*Data to use*

Definition filter_songs (played_filenames : gset Py.str) (songs : list Song)
  : list Song :=
  fst (filter_loop played_filenames songs).

(** [filter_songs_json(played_filenames)]: the result and the disk it
    leaves. The backup is written first, then the corpus; both writes
    are inside the [try], whose handler returns [False]. *)
Definition filter_songs_json (played_filenames : gset Py.str)
    (write_backup write_songs : Write (list Song)) (disk : Disk)
  : bool * Disk :=
  match combined_songs disk with
  | Content songs =>
      let filtered_songs := filter_songs played_filenames songs in
      match write_backup with
      | Done =>
          match write_songs with
          | Done =>
              (true, mkDisk (played_txt disk) (Content filtered_songs) (Content songs))
          | Failed remains =>
              (false, mkDisk (played_txt disk) remains (Content songs))
          end
      | Failed remains =>
          (false, mkDisk (played_txt disk) (Content songs) remains)
      end
  | _ => (false, disk)
  end.

(** [main()] of [keep_only_relevant.py]. *)
Definition relevant_main (write_played : Write (list Py.str))
    (write_backup write_songs : Write (list Song)) (disk : Disk) : Disk :=
  let '(played_filenames, disk1) := clean_played_file write_played disk in
  if bool_decide (played_filenames = ∅) then disk1
  else snd (filter_songs_json played_filenames write_backup write_songs disk1).



(** The name a line of [Played.txt] stands for, if the line is not blank. *)
Definition played_name (line : Py.str) : option Py.str :=
  if Py.truthy (Py.strip line)
  then Some (remove_extension extensions (Py.strip line))
  else None.

(** A [Played.txt] with a repeated name, a name with two extensions, a
    blank line and a line that is only an extension; a corpus with a
    record that has no filename. *)
Module PlayedDemo.

Definition played_lines : list Py.str :=
  [Py.lit "b.pdf" ++ [10%N]; Py.lit "a.txt.pdf" ++ [10%N];
   Py.lit "b" ++ [10%N]; [10%N]; Py.lit ".pdf"].

Definition corpus : list Song :=
  [Demo.song "a.txt" ["x"]; Demo.song "c" ["y"];
   mkSong None (Some [Py.lit "z"]); Demo.song "b" ["w"]]%string.

Definition disk : Disk := mkDisk (Content played_lines) (Content corpus) Missing.

Definition blank_lines : list Py.str := [[10%N]; Py.lit "  " ++ [10%N]].

Definition blank_disk : Disk := mkDisk (Content blank_lines) (Content corpus) Missing.

End PlayedDemo.

(** ** [combine_jsons.py] *)

(** The folder [parsed_songs] as [glob('*.json')] lists it: for each file
    its stem and the object [json.load] gives, or [None] when reading or
    decoding the file raises. *)
Definition JsonFolder := list (Py.str * option Song).

(** The dict literal [simplified_song]:
    [song_data.get('filename', json_file.stem)] and
    [song_data.get('lyrics', [])]. *)
Definition simplified_song (stem : Py.str) (song_data : Song) : Song :=
  mkSong (Some (match filename song_data with Some f => f | None => stem end))
         (Some (get_lyrics song_data)).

*Directions for this task*
Print out an identical copy of the whole listing.

*Problem solution*
Definition filter_songs (played_filenames : gset Py.str) (songs : list Song)
  : list Song :=
  fst (filter_loop played_filenames songs).

(** [filter_songs_json(played_filenames)]: the result and the disk it
    leaves. The backup is written first, then the corpus; both writes
    are inside the [try], whose handler returns [False]. *)
Definition filter_songs_json (played_filenames : gset Py.str)
    (write_backup write_songs : Write (list Song)) (disk : Disk)
  : bool * Disk :=
  match combined_songs disk with
  | Content songs =>
      let filtered_songs := filter_songs played_filenames songs in
      match write_backup with
      | Done =>
          match write_songs with
          | Done =>
              (true, mkDisk (played_txt disk) (Content filtered_songs) (Content songs))
          | Failed remains =>
              (false, mkDisk (played_txt disk) remains (Content songs))
          end
      | Failed remains =>
          (false, mkDisk (played_txt disk) (Content songs) remains)
      end
  | _ => (false, disk)
  end.

(** [main()] of [keep_only_relevant.py]. *)
Definition relevant_main (write_played : Write (list Py.str))
    (write_backup write_songs : Write (list Song)) (disk : Disk) : Disk :=
  let '(played_filenames, disk1) := clean_played_file write_played disk in
  if bool_decide (played_filenames = ∅) then disk1
  else snd (filter_songs_json played_filenames write_backup write_songs disk1).



(** The name a line of [Played.txt] stands for, if the line is not blank. *)
Definition played_name (line : Py.str) : option Py.str :=
  if Py.truthy (Py.strip line)
  then Some (remove_extension extensions (Py.strip line))
  else None.

(** A [Played.txt] with a repeated name, a name with two extensions, a
    blank line and a line that is only an extension; a corpus with a
    record that has no filename. *)
Module PlayedDemo.

Definition played_lines : list Py.str :=
  [Py.lit "b.pdf" ++ [10%N]; Py.lit "a.txt.pdf" ++ [10%N];
   Py.lit "b" ++ [10%N]; [10%N]; Py.lit ".pdf"].

Definition corpus : list Song :=
  [Demo.song "a.txt" ["x"]; Demo.song "c" ["y"];
   mkSong None (Some [Py.lit "z"]); Demo.song "b" ["w"]]%string.

Definition disk : Disk := mkDisk (Content played_lines) (Content corpus) Missing.

Definition blank_lines : list Py.str := [[10%N]; Py.lit "  " ++ [10%N]].

Definition blank_disk : Disk := mkDisk (Content blank_lines) (Content corpus) Missing.

End PlayedDemo.

(** ** [combine_jsons.py] *)

(** The folder [parsed_songs] as [glob('*.json')] lists it: for each file
    its stem and the object [json.load] gives, or [None] when reading or
    decoding the file raises. *)
Definition JsonFolder := list (Py.str * option Song).

(** The dict literal [simplified_song]:
    [song_data.get('filename', json_file.stem)] and
    [song_data.get('lyrics', [])]. *)
Definition simplified_song (stem : Py.str) (song_data : Song) : Song :=
  mkSong (Some (match filename song_data with Some f => f | None => stem end))
         (Some (get_lyrics song_data)).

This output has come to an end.